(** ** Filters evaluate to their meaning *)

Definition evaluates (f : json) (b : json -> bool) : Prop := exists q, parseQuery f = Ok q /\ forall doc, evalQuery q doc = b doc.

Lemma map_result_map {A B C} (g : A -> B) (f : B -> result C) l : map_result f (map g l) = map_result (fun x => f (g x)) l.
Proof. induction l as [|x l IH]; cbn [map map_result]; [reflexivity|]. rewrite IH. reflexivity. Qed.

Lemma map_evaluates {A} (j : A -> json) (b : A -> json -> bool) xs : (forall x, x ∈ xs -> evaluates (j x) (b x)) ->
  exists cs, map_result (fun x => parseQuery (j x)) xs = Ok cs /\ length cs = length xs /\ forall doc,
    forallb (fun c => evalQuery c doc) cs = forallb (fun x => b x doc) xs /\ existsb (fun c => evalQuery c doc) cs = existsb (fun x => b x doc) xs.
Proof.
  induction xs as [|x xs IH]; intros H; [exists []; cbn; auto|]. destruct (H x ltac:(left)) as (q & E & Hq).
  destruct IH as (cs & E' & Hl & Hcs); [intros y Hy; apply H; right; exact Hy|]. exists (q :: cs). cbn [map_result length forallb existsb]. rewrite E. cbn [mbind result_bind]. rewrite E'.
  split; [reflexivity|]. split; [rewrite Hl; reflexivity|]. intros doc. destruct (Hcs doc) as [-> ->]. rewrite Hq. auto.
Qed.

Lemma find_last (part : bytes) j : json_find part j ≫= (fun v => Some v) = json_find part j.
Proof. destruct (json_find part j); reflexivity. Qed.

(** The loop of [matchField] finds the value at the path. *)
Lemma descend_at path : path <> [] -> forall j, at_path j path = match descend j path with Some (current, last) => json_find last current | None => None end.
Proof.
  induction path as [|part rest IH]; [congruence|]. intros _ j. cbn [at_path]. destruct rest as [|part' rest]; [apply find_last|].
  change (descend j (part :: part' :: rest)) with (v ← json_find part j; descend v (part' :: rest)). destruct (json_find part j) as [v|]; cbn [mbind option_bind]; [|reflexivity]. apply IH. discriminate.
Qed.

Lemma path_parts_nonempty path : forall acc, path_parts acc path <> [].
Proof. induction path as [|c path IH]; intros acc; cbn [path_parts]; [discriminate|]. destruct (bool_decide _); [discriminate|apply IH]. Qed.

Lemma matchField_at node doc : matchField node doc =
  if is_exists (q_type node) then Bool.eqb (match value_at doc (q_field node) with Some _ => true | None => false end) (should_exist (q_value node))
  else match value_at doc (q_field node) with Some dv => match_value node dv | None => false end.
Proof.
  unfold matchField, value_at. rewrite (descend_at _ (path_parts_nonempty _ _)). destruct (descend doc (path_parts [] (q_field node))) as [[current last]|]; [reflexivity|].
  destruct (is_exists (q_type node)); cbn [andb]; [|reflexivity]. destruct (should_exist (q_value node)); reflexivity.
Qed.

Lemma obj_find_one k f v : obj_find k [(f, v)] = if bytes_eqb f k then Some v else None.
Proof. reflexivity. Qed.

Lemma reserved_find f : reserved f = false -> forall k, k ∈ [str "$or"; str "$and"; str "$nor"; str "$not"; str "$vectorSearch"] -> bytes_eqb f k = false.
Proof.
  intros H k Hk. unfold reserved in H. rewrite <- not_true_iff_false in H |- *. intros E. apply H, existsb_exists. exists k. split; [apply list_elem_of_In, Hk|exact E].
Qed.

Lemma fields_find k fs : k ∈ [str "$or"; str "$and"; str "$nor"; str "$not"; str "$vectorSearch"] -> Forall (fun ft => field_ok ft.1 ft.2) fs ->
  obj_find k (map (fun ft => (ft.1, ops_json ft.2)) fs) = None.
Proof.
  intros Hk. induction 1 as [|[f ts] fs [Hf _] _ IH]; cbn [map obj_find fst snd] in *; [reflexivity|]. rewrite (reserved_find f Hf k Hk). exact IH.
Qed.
---
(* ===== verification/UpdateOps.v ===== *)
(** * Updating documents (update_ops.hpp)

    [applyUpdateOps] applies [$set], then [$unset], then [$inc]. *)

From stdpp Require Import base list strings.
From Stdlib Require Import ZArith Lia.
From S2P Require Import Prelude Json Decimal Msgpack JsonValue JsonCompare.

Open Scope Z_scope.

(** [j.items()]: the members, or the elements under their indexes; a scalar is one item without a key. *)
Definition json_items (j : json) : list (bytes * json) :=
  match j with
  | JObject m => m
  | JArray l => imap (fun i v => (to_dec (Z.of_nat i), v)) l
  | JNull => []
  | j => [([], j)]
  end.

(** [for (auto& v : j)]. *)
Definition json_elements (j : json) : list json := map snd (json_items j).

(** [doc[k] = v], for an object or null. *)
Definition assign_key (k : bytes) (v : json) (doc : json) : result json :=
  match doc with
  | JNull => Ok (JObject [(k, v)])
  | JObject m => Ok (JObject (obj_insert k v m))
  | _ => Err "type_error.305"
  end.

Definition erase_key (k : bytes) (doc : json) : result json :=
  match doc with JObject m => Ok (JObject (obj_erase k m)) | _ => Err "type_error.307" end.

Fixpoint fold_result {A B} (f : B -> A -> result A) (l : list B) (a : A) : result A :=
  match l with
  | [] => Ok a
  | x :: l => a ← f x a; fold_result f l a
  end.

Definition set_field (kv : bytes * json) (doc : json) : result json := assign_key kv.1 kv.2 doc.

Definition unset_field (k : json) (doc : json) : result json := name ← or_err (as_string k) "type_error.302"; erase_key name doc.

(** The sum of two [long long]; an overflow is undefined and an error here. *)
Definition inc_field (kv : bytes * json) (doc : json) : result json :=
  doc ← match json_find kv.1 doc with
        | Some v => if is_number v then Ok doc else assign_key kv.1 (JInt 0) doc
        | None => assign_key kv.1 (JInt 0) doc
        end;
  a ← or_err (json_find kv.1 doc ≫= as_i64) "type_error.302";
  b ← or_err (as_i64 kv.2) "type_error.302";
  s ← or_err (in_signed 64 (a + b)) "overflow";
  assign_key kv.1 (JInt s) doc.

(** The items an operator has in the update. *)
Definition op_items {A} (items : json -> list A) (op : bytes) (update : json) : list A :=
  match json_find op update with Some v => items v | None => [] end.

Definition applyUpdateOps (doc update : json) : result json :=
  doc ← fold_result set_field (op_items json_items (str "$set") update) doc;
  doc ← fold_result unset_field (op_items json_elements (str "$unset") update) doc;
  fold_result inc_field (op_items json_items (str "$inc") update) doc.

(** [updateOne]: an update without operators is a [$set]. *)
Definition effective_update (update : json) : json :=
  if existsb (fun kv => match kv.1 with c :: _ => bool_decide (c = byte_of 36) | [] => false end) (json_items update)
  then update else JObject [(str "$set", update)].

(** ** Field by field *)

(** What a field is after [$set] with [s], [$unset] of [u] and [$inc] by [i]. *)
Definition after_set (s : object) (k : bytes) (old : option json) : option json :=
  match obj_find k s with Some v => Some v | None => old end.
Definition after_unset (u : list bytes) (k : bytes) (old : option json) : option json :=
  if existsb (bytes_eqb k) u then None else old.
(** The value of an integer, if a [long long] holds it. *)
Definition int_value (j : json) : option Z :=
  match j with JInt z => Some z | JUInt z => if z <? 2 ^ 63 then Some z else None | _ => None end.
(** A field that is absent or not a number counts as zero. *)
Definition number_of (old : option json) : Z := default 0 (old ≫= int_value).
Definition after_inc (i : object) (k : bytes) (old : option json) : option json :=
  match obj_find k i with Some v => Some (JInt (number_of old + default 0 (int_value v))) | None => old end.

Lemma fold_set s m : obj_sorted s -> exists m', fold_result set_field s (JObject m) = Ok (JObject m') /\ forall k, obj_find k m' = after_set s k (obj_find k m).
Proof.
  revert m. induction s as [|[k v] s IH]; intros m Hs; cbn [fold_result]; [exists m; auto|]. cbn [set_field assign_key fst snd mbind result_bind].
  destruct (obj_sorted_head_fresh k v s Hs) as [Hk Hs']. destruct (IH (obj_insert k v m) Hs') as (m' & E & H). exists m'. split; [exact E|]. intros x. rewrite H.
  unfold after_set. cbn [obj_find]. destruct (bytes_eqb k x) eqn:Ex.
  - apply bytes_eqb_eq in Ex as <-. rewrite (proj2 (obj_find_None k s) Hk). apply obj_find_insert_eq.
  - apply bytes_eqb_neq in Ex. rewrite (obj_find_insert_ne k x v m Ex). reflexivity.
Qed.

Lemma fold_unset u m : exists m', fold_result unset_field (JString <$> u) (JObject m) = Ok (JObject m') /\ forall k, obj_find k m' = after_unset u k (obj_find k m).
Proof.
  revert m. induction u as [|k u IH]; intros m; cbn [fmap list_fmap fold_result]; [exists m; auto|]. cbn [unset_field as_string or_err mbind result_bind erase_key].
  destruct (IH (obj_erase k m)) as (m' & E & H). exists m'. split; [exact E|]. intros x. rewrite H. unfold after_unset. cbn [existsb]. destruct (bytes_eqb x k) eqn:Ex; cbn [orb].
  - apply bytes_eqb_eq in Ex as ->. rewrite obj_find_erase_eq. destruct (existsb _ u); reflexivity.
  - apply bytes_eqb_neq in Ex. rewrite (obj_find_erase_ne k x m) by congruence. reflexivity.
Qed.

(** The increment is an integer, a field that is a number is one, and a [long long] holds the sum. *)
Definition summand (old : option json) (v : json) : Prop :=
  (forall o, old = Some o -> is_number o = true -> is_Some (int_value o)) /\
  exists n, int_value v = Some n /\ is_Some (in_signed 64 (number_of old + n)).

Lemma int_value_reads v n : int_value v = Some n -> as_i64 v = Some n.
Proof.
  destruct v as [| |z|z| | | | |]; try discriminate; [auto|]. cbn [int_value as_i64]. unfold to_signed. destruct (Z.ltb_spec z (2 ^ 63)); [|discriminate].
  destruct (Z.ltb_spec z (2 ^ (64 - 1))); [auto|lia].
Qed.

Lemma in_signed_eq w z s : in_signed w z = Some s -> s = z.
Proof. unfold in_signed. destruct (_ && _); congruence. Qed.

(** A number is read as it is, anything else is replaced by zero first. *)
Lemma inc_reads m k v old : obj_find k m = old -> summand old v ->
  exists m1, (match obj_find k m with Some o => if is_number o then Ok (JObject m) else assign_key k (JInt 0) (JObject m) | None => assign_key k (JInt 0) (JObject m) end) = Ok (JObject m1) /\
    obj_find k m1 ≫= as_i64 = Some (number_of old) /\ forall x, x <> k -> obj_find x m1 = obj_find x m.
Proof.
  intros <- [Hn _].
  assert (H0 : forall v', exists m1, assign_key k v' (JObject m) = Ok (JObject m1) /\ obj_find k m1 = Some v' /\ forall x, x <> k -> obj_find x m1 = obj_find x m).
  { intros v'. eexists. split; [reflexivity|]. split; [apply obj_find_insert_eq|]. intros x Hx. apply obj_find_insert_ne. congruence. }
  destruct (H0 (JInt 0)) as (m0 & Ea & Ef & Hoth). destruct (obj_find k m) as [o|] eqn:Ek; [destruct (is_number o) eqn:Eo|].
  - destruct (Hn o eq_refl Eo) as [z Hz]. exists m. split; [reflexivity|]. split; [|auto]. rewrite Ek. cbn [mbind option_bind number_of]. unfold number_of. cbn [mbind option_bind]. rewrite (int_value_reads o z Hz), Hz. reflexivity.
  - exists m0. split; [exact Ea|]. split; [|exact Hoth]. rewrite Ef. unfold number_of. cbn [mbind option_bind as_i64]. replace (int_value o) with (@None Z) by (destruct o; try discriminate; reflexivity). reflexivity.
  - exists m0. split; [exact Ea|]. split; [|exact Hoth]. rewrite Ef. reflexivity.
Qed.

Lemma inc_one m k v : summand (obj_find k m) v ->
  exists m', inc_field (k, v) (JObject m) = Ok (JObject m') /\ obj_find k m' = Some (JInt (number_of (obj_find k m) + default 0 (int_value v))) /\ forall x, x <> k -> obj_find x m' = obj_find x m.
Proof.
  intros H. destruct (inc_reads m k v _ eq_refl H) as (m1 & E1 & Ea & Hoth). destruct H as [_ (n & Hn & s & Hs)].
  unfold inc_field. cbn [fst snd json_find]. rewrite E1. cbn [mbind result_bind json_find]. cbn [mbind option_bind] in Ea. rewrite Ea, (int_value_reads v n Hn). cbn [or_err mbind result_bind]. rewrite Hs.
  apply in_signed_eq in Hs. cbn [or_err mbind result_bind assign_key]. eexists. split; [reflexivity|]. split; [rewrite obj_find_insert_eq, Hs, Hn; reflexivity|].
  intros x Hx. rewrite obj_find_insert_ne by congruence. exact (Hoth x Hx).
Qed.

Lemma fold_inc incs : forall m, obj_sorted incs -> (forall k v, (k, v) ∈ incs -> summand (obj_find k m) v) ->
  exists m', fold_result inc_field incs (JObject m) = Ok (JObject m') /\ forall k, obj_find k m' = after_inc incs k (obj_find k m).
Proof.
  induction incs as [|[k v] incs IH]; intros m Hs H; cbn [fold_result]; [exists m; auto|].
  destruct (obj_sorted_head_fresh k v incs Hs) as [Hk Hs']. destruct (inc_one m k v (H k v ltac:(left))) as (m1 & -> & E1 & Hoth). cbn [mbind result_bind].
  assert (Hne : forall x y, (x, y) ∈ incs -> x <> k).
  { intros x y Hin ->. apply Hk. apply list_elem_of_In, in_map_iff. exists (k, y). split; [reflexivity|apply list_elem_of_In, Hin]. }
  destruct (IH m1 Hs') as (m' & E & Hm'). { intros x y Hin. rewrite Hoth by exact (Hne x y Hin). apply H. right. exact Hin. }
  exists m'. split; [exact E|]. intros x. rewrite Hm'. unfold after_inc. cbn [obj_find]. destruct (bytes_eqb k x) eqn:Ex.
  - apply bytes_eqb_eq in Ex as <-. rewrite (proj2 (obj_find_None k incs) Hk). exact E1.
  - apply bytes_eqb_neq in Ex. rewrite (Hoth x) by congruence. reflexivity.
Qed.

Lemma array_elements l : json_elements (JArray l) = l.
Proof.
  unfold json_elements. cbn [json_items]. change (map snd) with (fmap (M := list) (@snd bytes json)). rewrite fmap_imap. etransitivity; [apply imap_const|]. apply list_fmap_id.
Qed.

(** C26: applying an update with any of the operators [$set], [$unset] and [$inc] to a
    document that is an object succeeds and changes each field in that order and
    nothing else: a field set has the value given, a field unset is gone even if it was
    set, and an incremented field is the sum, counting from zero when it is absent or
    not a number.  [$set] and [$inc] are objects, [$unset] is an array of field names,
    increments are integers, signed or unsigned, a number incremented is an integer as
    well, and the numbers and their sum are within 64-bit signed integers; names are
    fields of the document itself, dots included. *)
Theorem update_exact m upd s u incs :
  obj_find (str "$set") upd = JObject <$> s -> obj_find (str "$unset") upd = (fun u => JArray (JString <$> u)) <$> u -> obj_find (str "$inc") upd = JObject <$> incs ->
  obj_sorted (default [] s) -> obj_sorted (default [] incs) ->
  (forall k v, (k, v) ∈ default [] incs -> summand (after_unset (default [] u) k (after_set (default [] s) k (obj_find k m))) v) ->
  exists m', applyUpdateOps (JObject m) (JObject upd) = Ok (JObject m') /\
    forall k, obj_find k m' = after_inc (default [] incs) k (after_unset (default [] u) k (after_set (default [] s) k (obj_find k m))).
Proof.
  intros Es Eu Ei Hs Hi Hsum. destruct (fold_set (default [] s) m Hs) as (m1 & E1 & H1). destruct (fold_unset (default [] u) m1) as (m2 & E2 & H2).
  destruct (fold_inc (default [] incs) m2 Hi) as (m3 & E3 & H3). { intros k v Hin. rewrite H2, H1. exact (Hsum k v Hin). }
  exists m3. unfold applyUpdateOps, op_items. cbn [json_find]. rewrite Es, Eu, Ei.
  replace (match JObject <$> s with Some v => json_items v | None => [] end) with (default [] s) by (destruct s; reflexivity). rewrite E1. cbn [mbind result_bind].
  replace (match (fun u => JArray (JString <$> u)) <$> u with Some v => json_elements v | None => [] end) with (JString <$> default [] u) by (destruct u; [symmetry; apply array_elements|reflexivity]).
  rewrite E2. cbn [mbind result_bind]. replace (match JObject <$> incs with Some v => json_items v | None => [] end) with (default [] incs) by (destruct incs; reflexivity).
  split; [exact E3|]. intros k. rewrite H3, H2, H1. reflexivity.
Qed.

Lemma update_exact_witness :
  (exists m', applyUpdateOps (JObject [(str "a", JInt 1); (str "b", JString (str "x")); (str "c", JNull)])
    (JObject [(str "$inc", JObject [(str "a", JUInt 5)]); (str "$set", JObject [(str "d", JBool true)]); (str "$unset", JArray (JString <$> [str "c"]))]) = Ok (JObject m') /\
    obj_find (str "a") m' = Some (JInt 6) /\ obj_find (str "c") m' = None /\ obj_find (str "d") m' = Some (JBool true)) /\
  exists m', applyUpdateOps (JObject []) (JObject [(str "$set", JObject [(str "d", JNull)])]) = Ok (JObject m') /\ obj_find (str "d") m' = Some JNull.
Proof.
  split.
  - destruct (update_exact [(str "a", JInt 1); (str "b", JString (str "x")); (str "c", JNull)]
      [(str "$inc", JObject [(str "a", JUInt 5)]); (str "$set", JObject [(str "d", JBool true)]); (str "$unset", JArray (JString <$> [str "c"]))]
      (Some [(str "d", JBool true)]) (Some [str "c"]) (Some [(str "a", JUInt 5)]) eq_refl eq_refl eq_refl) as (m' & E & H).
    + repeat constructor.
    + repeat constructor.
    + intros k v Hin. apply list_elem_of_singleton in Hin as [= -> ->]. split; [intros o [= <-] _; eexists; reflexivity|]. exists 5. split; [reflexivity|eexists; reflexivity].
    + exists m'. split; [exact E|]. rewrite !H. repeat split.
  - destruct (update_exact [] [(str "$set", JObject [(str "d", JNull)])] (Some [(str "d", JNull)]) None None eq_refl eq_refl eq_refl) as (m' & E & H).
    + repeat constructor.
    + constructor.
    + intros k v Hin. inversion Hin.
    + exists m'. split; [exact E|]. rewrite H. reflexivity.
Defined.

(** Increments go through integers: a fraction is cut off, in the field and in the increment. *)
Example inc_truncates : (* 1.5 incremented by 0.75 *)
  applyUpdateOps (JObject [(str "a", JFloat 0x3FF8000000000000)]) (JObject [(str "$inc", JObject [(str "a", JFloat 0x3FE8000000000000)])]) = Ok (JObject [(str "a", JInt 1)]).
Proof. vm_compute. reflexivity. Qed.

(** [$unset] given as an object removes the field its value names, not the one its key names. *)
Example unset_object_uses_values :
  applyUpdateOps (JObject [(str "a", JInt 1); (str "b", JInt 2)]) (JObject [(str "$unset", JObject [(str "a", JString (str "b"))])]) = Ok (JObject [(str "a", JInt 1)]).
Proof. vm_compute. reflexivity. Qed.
---
## TO DO
Above are the entries. Quote exactly the lines from the one bearing "(** ** Filters evaluate to their meaning *)" through the one bearing "x => f (g x)) l.".

## SOLUTION TO THE PROBLEM
(** ** Filters evaluate to their meaning *)

Definition evaluates (f : json) (b : json -> bool) : Prop := exists q, parseQuery f = Ok q /\ forall doc, evalQuery q doc = b doc.

Lemma map_result_map {A B C} (g : A -> B) (f : B -> result C) l : map_result f (map g l) = map_result (fun x => f (g x)) l.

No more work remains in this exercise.